■ **Source material**:
┏━━

(** Body of 'decodes latest types correctly' (lines 59-72). *)
Definition decodes_latest_types_correctly
    (registry : Registry) (type : string) (version : Z) (metadata : Metadata) : M unit :=
  let* latest := call registry (Call_asLatest metadata) (asLatest metadata) in
  let* json := call registry (Call_types_toJSON (lookup latest)) (types_toJSON (lookup latest)) in
  compare_or_write json version type sub_types.

Definition decodeLatestMeta
    (registry : Registry) (type : string) (version : Z) (check : Check) : Collect unit :=
  let* metadata := run (call registry (Call_new_Metadata registry (data check))
                          (new_Metadata (data check))) in
  run (call registry (Call_setMetadata registry metadata) (setMetadata metadata));;
  it "decodes latest substrate properly"
     (decodes_latest_substrate_properly registry type version metadata);;
  if (14 <=? version)%Z
  then it "decodes latest types correctly"
          (decodes_latest_types_correctly registry type version metadata)
  else ret tt.

(** Body of the check registered by [toLatest] (lines 78-88). *)
Definition converts_to_latest (registry : Registry) (check : Check) (withThrow : bool) : M unit :=
  let* metadata := call registry (Call_new_Metadata registry (data check))
                     (new_Metadata (data check)) in
  call registry (Call_setMetadata registry metadata) (setMetadata metadata);;
  let* latest := call registry (Call_asLatest metadata) (asLatest metadata) in
  if (Metadata_version metadata <? 14)%Z
  then (call_printing registry (Call_getUniqTypes registry latest withThrow)
          (getUniqTypes latest withThrow) (getUniqTypes_prints latest withThrow);;
        ret tt)
  else ret tt.
(** * ext2-lite: a shallow embedding of the filesystem sources

    The development follows the C sources of the ext2-lite kernel module
    (super.c, balloc.c, ialloc.c, inode.c, dir.c, namei.c).  C integers are
    modelled by [Z] with the wrap-around of their width written out, bitmaps
    by [Z] read with [Z.testbit], directory pages by lists of bytes, and the
    mutable filesystem by explicit state passing. *)

From Stdlib Require Import ZArith Lia List Bool String.
From stdpp Require Import base list.
Import ListNotations.
Local Open Scope Z_scope.

(* ================================================================= *)
(** ** Machine integers *)

Definition u8  (x : Z) : Z := x mod 2 ^ 8.
Definition u16 (x : Z) : Z := x mod 2 ^ 16.
Definition u32 (x : Z) : Z := x mod 2 ^ 32.
(** [unsigned long], [sector_t] and [ino_t] on an LP64 kernel. *)
Definition u64 (x : Z) : Z := x mod 2 ^ 64.
(** Conversion of an unsigned value to [int]. *)
Definition s32 (x : Z) : Z := (x + 2 ^ 31) mod 2 ^ 32 - 2 ^ 31.

(** Byte order.  [be] tells whether the host is big-endian; a raw [__le32]
    word is the value the CPU sees when it loads the on-disk bytes. *)
Definition bswap32 (x : Z) : Z :=
  Z.lor (Z.shiftl (Z.land x 255) 24)
    (Z.lor (Z.shiftl (Z.land (Z.shiftr x 8) 255) 16)
       (Z.lor (Z.shiftl (Z.land (Z.shiftr x 16) 255) 8)
          (Z.land (Z.shiftr x 24) 255))).
Definition le32_to_cpu (be : bool) (x : Z) : Z := if be then bswap32 x else x.
Definition cpu_to_le32 (be : bool) (x : Z) : Z := if be then bswap32 x else x.

(* ================================================================= *)
(** ** Error numbers and results *)

Inductive errno : Set :=
  | ENOENT | EIO | ENOMEM | EEXIST | EINVAL | ENOSPC
  | ENAMETOOLONG | ENOTEMPTY | EUCLEAN.

Inductive result (A : Type) : Type :=
  | Ok (a : A)
  | Err (e : errno).
Arguments Ok {A} a.
Arguments Err {A} e.

(* ================================================================= *)
(** ** Constants of the kernel and of ext2.h *)

Definition PAGE_SHIFT : Z := 12.
Definition PAGE_SIZE : Z := 4096.
Definition BLOCK_SIZE : Z := 1024.

(** Modelled from the spec: ext2.h is not among the sources.  The spec fixes
    twelve direct blocks, root inode 2, first non-reserved inode 11, inode
    size 128, magic 0xEF53, and a direct-block array of 60 bytes
    (twelve direct slots and the reserved tail, fifteen words). *)
Definition EXT2_NDIR_BLOCKS : Z := 12.
Definition EXT2_N_BLOCKS : Z := 15.
Definition EXT2_ROOT_INO : Z := 2.
Definition EXT2_GOOD_OLD_FIRST_INO : Z := 11.
Definition EXT2_GOOD_OLD_INODE_SIZE : Z := 128.
Definition EXT2_GOOD_OLD_REV : Z := 0.
Definition EXT2_SUPER_MAGIC : Z := 0xEF53.
Definition EXT2_VALID_FS : Z := 1.
Definition EXT2_ERROR_FS : Z := 2.
(** [sizeof(struct ext2_group_desc)]: three block numbers, three 16-bit
    counters, padding and reserved words. *)
Definition EXT2_DESC_SIZE : Z := 32.

(** File types in [i_mode]. *)
Definition S_IFMT  : Z := 0xF000.
Definition S_IFDIR : Z := 0x4000.
Definition S_IFCHR : Z := 0x2000.
Definition S_IFBLK : Z := 0x6000.
Definition S_IFREG : Z := 0x8000.
Definition S_IFLNK : Z := 0xA000.
Definition S_IRWXUGO : Z := 0x1FF.
Definition S_ISDIR (m : Z) : bool := Z.land m S_IFMT =? S_IFDIR.
Definition S_ISREG (m : Z) : bool := Z.land m S_IFMT =? S_IFREG.
Definition S_ISLNK (m : Z) : bool := Z.land m S_IFMT =? S_IFLNK.
Definition S_ISCHR (m : Z) : bool := Z.land m S_IFMT =? S_IFCHR.
Definition S_ISBLK (m : Z) : bool := Z.land m S_IFMT =? S_IFBLK.

(* ================================================================= *)
(** ** Superblock *)

(** The on-disk superblock, fields decoded from little-endian. *)
Record ext2_super_block : Type := {
  s_magic : Z;
  s_rev_level : Z;
  s_log_block_size : Z;
  s_blocks_count : Z;
  s_inodes_count : Z;
  s_first_data_block : Z;
  es_blocks_per_group : Z;
  es_inodes_per_group : Z;
  es_inode_size : Z;
  es_first_ino : Z;
  s_feature_compat : Z;
  s_feature_incompat : Z;
  s_feature_ro_compat : Z;
}.

(** The in-memory superblock information [struct ext2_sb_info], together
    with [sb->s_blocksize] and the superblock it points to ([s_es]). *)
Record ext2_sb_info : Type := {
  s_es : ext2_super_block;
  s_blocksize : Z;
  s_inode_size : Z;
  s_first_ino : Z;
  s_blocks_per_group : Z;
  s_inodes_per_group : Z;
  s_inodes_per_block : Z;
  s_itb_per_group : Z;
  s_desc_per_block : Z;
  s_groups_count : Z;
  s_gdb_count : Z;
  s_sb_block : Z;
}.

Definition is_power_of_2 (n : Z) : bool :=
  (0 <? n) && (Z.land n (n - 1) =? 0).

(** The layout computations of [ext2_fill_super] (super.c), from the magic
    check to [s_groups_count] and [db_count].  Reading the blocks, option
    parsing, the descriptor check and the root inode lie outside; the
    block-size change is accepted as [sb_set_blocksize] accepts it: a power
    of two between 512 and the page size.  The block size is
    [BLOCK_SIZE << s_log_block_size], a shift of an [int]: the source does
    not check the count, C leaves a count of 32 or more undefined, and the
    shift instruction takes it modulo 32, which is what the model does. *)
Definition ext2_fill_super (es : ext2_super_block) : result ext2_sb_info :=
  if negb (s_magic es =? EXT2_SUPER_MAGIC) then Err EINVAL
  else if negb (s_feature_ro_compat es =? 0) || negb (s_feature_compat es =? 0)
          || negb (s_feature_incompat es =? 0) then Err EINVAL
  else
    let blocksize :=
      s32 (Z.shiftl BLOCK_SIZE (Z.land (s_log_block_size es) 31)) in
    if negb ((512 <=? blocksize) && (blocksize <=? PAGE_SIZE)
             && is_power_of_2 blocksize) then Err EINVAL
    else
      let inode_size :=
        if s_rev_level es =? EXT2_GOOD_OLD_REV
        then EXT2_GOOD_OLD_INODE_SIZE else es_inode_size es in
      let first_ino :=
        if s_rev_level es =? EXT2_GOOD_OLD_REV
        then EXT2_GOOD_OLD_FIRST_INO else es_first_ino es in
      if negb (s_rev_level es =? EXT2_GOOD_OLD_REV)
         && ((inode_size <? EXT2_GOOD_OLD_INODE_SIZE)
             || negb (is_power_of_2 inode_size)
             || (blocksize <? inode_size)) then Err EINVAL
      else
        let blocks_per_group := es_blocks_per_group es in
        let inodes_per_group := es_inodes_per_group es in
        let inodes_per_block := blocksize / inode_size in
        if (inodes_per_block =? 0) || (inodes_per_group =? 0) then Err EINVAL
        else
          let itb_per_group := inodes_per_group / inodes_per_block in
          let desc_per_block := blocksize / EXT2_DESC_SIZE in
          if blocksize * 8 <? blocks_per_group then Err EINVAL
          else if blocksize * 8 <? inodes_per_group then Err EINVAL
          else if blocks_per_group =? 0 then Err EINVAL
          else
            let groups_count :=
              u32 (s_blocks_count es - s_first_data_block es - 1)
              / blocks_per_group + 1 in
            let db_count :=
              (groups_count + desc_per_block - 1) / desc_per_block in
            Ok {| s_es := es;
                  s_blocksize := blocksize;
                  s_inode_size := inode_size;
                  s_first_ino := first_ino;
                  s_blocks_per_group := blocks_per_group;
                  s_inodes_per_group := inodes_per_group;
                  s_inodes_per_block := inodes_per_block;
                  s_itb_per_group := itb_per_group;
                  s_desc_per_block := desc_per_block;
                  s_groups_count := groups_count;
                  s_gdb_count := db_count;
                  s_sb_block := 1 |}.
(** * CSTR with cooling jacket: the reactor model and its RK4 integrator

    A shallow embedding of [src/utils/cstrModel.ts] (class [CSTRSimulator])
    and the properties its specification states about it.

    ** Numbers

    A TypeScript [number] is an IEEE-754 binary64 value.  The model is
    written once, over an interface [Number] that carries the arithmetic
    operators the source uses ([+ - * /], unary minus, [>], [===] and
    decimal literals), and an interface [MathLib] for the two library calls
    [Math.exp] and [Math.pow], which ECMAScript leaves
    implementation-approximated.  Every theorem of the section
    [ModelFacts] holds for every instance: it only depends on which
    operations the code applies and in which order.

    Two instances are given:
    - [Binary64]: Rocq's primitive floats.  The operators compute, so the
      methods that do not call [Math.exp]/[Math.pow] can be run on concrete
      inputs with the rounding the program really performs.
    - [Exact]: the real numbers, used for the statements that need the order
      or the field laws (bounds, signs, steady states).  Division is the
      total division of the real library; statements that divide carry the
      hypothesis that the divisor is not zero.

    The bounds of the conversion, the sign of the outlet flow, the steady
    state and the range of the mini graphs are proved for [Binary64] as
    well: the sections [Binary64Rounding] and [Binary64Order] derive the
    order, the signs and the bounds of rounded results from the kernel's
    specification of the float operations. *)

From Stdlib Require Import ZArith QArith Reals Lra Floats Uint63 List.
From Stdlib Require Import Lia.
From ExtLib Require Import Structures.Monad Structures.MonadState.
From ExtLib Require Import Data.Monads.StateMonad.
Import MonadNotation ListNotations.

┗━━

Every line that holds the string "steady" must be copied from the records above.

■ **Solution to this problem**:
      or the field laws (bounds, signs, steady states).  Division is the
    The bounds of the conversion, the sign of the outlet flow, the steady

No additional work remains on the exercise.